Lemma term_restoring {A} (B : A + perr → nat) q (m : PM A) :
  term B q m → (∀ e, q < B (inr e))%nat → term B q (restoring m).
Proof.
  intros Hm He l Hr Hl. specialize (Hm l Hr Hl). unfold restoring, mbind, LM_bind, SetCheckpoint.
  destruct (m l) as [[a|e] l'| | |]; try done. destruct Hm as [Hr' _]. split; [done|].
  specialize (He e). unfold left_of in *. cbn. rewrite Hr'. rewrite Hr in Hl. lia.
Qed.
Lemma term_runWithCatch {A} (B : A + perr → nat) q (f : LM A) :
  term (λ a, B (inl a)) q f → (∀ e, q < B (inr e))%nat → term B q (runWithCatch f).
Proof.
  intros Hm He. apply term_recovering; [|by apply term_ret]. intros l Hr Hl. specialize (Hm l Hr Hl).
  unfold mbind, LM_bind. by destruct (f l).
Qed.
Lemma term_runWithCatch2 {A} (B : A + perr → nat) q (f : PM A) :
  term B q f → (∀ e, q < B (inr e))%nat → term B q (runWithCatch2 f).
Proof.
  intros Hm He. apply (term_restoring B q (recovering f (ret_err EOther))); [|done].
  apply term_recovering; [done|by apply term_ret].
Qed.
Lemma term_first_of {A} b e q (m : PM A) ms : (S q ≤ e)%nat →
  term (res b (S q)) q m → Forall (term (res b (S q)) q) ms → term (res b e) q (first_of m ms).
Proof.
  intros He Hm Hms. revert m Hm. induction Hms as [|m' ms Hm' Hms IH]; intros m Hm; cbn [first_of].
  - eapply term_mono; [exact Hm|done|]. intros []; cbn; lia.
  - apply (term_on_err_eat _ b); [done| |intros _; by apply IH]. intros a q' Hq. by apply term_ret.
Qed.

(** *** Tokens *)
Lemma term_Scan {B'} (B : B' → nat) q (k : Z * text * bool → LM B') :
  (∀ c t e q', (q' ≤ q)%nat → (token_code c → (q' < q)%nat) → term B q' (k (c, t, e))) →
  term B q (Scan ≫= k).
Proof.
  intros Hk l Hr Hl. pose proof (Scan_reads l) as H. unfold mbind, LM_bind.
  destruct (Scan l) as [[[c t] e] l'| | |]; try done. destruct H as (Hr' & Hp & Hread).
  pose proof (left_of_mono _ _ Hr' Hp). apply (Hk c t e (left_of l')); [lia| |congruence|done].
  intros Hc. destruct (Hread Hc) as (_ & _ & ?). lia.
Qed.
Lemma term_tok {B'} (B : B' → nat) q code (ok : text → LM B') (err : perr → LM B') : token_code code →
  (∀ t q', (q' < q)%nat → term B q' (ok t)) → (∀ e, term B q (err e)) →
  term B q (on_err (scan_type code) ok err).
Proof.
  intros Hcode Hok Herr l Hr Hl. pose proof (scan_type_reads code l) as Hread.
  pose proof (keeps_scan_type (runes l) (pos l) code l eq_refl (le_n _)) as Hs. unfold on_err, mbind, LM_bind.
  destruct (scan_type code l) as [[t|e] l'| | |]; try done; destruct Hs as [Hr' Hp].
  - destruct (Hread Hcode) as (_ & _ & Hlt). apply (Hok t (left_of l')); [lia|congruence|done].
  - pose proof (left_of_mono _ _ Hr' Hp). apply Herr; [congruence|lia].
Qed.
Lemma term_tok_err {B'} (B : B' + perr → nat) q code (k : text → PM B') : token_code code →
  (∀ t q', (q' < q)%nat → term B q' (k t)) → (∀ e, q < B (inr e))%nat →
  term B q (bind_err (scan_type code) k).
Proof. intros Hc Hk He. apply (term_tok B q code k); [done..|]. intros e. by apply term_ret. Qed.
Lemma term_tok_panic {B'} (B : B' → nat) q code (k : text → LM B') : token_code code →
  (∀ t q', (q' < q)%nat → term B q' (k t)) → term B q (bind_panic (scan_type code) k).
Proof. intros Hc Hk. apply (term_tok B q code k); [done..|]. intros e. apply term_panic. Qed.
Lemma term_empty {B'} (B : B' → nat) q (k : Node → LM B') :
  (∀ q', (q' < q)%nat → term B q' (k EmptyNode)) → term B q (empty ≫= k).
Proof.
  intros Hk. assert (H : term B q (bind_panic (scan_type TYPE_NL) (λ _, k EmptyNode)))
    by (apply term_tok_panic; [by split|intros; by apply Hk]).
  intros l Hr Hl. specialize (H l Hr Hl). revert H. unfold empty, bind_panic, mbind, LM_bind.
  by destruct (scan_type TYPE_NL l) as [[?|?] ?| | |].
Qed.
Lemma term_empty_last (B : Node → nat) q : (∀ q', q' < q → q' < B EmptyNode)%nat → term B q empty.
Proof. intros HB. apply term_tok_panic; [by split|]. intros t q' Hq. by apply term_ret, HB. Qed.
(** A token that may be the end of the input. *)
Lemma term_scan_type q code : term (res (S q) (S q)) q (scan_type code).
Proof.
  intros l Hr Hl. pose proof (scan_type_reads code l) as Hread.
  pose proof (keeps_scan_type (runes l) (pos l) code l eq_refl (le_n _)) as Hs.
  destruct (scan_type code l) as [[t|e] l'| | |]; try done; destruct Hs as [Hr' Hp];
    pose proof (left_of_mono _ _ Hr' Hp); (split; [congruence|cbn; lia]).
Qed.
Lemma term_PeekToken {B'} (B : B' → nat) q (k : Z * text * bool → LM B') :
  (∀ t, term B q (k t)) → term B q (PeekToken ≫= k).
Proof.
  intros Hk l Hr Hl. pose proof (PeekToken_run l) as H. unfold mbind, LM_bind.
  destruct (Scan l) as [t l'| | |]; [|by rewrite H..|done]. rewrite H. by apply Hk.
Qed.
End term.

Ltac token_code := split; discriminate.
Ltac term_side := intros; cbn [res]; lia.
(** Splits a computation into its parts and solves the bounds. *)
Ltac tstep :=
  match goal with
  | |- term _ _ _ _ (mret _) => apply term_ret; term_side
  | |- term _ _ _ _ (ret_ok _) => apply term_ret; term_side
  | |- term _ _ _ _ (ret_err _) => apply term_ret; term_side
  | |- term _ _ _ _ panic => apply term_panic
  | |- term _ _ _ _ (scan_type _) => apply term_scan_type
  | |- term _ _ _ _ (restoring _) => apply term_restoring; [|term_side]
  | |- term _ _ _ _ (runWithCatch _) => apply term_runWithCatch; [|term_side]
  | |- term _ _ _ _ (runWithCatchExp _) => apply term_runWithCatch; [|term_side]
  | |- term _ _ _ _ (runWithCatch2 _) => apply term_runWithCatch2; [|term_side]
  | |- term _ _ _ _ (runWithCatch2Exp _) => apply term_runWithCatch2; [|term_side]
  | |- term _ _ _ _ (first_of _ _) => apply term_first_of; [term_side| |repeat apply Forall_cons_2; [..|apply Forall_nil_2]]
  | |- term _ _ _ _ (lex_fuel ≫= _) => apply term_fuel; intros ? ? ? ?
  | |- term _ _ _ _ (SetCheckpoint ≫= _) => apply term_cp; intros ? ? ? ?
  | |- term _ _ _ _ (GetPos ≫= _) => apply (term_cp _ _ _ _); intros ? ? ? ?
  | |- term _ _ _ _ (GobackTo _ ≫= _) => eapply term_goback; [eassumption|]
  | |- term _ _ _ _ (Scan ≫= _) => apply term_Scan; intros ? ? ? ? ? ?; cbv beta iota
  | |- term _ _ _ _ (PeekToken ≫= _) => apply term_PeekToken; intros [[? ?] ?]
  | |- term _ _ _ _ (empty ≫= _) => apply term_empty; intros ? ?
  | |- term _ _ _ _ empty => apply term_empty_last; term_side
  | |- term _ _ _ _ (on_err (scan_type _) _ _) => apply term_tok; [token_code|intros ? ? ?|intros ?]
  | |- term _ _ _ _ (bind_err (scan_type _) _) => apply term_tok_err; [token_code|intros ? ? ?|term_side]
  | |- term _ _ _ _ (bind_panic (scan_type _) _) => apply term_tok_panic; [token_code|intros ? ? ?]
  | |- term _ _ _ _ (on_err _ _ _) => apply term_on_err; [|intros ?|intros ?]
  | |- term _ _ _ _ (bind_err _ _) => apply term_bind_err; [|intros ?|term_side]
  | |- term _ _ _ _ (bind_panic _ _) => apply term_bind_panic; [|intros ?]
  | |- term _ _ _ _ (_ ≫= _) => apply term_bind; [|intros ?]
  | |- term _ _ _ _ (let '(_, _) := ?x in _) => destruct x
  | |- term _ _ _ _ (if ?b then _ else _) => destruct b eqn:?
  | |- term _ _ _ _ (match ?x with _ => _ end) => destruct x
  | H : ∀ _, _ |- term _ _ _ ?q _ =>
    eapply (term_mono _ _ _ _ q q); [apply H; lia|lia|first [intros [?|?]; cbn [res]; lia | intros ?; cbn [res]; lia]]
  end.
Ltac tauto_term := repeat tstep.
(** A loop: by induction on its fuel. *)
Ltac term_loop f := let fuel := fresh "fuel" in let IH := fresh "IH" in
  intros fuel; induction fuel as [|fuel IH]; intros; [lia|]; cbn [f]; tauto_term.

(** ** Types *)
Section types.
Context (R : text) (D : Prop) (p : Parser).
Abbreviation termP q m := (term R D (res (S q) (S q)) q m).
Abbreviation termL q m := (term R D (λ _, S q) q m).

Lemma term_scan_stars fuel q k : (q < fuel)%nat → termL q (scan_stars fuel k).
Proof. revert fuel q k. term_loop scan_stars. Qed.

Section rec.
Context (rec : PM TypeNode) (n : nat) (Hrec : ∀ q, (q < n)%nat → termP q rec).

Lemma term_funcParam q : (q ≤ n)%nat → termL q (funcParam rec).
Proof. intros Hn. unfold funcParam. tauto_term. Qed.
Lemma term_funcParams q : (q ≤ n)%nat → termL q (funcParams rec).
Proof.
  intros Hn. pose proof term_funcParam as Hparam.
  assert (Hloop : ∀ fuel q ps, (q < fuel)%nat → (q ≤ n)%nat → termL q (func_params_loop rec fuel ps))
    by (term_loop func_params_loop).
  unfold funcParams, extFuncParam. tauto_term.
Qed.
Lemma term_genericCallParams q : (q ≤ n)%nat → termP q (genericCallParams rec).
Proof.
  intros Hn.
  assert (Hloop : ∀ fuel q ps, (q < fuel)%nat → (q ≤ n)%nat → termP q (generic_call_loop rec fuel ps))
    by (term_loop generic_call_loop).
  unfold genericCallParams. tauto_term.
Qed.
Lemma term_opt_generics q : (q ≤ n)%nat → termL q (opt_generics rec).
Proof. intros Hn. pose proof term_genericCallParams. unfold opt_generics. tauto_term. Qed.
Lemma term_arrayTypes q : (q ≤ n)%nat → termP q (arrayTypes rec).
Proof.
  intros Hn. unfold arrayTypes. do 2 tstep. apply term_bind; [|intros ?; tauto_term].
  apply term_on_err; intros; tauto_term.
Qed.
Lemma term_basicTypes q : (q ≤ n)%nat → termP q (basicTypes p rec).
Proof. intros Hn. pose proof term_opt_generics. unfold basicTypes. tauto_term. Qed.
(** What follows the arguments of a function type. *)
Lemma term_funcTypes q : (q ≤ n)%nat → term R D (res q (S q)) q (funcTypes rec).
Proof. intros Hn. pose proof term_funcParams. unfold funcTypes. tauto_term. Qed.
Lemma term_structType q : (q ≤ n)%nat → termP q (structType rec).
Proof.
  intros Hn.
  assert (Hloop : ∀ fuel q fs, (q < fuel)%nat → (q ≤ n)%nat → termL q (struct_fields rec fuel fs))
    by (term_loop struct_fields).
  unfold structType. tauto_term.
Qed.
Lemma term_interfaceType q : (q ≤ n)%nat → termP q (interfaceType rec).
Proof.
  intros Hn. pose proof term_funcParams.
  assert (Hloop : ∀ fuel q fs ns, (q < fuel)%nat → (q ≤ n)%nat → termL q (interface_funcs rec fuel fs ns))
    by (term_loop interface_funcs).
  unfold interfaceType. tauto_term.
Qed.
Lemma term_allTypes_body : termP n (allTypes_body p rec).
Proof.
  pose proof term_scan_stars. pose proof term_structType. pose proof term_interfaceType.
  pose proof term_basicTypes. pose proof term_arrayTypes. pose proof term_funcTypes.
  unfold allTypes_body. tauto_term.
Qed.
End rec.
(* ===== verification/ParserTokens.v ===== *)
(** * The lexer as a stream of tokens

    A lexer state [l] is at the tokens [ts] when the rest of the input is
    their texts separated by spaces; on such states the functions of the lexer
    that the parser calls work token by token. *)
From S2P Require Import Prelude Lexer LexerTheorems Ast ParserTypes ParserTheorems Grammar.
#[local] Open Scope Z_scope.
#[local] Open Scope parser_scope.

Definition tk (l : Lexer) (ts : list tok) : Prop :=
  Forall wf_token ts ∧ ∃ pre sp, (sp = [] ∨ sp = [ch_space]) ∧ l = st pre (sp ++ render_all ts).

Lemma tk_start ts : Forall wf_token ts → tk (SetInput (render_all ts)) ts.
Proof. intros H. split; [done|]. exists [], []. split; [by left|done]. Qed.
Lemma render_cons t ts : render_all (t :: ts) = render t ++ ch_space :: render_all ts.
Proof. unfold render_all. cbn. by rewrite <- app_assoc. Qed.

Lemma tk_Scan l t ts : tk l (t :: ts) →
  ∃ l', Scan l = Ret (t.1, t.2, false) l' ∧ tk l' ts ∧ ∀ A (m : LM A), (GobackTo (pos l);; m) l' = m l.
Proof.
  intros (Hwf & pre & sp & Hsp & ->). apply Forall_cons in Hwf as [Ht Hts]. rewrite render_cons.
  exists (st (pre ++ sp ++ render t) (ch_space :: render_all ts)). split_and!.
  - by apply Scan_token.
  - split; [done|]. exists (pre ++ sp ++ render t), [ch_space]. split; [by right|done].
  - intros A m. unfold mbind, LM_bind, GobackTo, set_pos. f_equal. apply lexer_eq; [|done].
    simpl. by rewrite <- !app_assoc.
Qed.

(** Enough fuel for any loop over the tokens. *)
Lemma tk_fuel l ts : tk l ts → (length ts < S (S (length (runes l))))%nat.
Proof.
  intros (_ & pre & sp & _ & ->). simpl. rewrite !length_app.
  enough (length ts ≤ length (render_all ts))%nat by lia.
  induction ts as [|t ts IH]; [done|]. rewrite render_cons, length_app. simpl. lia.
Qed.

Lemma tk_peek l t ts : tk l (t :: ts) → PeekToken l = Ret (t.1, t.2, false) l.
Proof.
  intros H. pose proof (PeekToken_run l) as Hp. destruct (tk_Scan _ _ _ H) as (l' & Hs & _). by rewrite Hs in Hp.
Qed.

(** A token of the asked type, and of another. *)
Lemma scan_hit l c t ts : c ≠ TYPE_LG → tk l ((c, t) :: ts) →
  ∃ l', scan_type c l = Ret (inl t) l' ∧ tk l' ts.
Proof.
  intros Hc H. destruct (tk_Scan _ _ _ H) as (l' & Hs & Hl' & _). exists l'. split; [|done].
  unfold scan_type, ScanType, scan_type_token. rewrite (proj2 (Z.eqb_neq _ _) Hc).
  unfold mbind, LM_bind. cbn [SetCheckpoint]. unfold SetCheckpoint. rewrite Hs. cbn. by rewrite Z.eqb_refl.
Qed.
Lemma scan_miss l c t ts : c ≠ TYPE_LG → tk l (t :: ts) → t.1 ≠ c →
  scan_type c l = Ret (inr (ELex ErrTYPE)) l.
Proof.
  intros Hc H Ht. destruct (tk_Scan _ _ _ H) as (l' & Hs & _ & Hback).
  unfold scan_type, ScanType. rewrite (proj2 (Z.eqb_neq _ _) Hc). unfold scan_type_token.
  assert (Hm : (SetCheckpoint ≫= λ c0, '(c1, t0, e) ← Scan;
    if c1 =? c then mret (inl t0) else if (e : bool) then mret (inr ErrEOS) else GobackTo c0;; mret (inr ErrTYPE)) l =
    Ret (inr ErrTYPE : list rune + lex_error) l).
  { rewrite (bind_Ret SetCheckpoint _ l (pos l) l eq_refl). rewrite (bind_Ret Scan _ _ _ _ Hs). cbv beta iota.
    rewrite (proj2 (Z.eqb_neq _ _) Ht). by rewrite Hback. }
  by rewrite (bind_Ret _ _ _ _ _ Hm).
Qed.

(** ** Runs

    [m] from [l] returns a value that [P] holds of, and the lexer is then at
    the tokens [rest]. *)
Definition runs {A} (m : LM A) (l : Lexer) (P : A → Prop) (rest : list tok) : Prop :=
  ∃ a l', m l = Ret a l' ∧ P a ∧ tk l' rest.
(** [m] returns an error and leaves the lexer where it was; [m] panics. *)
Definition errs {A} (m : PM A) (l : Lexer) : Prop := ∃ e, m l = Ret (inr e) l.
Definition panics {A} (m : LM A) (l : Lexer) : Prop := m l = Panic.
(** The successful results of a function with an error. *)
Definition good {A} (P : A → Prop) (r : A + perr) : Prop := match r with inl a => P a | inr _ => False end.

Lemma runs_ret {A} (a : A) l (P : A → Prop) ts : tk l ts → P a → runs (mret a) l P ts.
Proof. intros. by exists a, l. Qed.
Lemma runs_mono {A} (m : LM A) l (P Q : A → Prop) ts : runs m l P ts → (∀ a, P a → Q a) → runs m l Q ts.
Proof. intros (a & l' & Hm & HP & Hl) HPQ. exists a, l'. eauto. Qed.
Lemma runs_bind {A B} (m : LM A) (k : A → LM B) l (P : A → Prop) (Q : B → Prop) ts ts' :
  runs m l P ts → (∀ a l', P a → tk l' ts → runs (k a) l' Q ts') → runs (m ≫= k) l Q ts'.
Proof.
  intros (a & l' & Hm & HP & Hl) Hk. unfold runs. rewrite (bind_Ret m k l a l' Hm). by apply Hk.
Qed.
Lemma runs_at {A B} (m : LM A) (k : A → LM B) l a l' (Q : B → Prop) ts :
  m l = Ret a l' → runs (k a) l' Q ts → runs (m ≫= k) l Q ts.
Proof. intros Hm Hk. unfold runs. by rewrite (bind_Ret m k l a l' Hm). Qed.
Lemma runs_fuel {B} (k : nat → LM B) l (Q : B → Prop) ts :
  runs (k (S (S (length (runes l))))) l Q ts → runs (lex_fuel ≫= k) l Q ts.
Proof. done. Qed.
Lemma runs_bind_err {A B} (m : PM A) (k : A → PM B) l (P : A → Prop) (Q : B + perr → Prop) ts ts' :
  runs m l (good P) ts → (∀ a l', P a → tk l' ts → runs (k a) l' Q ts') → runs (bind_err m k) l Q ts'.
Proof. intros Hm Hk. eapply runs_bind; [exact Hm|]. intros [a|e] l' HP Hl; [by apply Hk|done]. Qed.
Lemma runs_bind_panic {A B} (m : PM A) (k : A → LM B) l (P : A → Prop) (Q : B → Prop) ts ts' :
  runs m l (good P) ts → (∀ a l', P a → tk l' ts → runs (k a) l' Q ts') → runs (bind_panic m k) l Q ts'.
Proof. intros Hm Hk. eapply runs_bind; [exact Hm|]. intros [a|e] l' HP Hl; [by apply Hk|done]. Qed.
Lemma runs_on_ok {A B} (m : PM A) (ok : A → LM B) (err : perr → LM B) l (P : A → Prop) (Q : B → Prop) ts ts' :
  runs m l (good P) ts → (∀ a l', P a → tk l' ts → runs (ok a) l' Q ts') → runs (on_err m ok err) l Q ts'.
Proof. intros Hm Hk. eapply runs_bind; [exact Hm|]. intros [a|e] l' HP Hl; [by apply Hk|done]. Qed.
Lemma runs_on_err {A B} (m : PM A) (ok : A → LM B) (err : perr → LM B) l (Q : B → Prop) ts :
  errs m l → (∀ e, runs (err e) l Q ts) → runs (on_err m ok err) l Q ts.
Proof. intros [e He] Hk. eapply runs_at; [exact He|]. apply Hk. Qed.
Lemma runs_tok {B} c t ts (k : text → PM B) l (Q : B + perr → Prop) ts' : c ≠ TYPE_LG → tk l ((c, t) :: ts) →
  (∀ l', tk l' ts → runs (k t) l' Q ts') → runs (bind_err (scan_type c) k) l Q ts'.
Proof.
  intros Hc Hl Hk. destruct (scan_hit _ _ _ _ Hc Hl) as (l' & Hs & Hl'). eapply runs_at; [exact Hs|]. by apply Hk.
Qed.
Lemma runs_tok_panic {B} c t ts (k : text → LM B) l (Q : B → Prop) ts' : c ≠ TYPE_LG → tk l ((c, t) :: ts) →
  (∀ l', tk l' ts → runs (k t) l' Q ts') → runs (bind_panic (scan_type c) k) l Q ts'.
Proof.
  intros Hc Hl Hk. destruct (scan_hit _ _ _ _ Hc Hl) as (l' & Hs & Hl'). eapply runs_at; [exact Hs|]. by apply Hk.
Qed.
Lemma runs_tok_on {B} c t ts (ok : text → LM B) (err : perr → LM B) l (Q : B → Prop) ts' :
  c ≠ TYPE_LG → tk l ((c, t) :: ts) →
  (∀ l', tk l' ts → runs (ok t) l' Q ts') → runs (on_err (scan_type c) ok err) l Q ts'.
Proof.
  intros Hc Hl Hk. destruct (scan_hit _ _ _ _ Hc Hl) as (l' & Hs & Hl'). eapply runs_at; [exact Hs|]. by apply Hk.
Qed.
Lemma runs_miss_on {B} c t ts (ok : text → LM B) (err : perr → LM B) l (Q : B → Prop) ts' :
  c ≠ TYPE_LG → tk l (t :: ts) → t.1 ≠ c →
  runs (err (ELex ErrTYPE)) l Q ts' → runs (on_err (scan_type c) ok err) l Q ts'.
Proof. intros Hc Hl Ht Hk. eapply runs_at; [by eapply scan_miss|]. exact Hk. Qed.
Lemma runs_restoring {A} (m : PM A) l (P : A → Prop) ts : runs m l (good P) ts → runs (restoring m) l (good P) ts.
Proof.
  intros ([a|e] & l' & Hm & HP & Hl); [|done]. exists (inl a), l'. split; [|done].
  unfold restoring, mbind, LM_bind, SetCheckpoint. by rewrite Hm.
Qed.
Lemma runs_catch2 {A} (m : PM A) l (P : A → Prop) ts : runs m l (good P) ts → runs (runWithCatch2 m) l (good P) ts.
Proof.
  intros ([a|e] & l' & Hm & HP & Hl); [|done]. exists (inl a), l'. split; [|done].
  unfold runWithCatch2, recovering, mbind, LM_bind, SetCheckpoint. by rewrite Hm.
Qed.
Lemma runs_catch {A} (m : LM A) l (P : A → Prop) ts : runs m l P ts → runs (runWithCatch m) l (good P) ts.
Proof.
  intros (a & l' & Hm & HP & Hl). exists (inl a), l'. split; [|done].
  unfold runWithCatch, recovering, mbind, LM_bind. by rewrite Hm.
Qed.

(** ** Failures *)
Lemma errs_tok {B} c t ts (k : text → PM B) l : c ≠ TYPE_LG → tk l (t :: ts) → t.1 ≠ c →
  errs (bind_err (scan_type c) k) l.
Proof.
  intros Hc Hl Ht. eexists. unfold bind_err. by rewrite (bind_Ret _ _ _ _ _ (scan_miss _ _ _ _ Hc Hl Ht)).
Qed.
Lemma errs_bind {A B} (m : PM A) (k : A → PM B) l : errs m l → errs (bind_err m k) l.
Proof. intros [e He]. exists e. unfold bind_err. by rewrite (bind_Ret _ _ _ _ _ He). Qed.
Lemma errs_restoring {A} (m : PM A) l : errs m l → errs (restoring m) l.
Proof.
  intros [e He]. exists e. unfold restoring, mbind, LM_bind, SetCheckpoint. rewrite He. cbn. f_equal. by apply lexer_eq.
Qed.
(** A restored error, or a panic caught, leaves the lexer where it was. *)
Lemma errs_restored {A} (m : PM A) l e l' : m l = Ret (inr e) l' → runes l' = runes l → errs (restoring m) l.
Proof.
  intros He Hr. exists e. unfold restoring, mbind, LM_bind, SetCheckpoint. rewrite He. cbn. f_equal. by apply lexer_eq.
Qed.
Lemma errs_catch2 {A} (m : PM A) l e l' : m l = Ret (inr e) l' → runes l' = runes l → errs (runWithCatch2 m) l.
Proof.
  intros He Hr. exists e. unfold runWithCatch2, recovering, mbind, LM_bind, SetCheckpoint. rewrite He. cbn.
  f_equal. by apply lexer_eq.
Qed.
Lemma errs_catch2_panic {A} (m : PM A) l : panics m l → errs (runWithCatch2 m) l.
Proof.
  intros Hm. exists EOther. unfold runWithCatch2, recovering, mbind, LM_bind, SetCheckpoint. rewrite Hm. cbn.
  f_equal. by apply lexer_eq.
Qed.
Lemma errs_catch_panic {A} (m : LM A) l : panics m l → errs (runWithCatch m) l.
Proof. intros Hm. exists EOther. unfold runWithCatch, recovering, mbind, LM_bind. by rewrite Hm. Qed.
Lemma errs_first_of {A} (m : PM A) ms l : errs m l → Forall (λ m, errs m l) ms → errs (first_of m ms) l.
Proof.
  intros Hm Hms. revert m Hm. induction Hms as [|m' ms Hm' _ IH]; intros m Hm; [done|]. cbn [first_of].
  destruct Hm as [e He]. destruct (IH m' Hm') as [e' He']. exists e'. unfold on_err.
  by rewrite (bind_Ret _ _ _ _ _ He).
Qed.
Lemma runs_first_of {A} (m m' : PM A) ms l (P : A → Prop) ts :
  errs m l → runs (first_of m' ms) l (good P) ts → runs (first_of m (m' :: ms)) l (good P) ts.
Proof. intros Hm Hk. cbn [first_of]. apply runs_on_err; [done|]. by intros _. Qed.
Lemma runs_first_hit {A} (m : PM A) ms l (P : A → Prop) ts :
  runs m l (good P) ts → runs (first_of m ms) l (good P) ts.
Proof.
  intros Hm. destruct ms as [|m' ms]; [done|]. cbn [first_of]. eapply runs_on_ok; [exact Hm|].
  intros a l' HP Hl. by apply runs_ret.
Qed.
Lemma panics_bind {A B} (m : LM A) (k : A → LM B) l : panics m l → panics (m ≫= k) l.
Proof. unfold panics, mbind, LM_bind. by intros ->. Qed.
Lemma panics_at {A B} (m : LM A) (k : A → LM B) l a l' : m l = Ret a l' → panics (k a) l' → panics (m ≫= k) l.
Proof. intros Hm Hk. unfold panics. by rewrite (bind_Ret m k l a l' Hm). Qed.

#### What is required:
The answer must consist of every line from the data that holds the string "leaves".

#### Written response:
(** [m] returns an error and leaves the lexer where it was; [m] panics. *)
(** A restored error, or a panic caught, leaves the lexer where it was. *)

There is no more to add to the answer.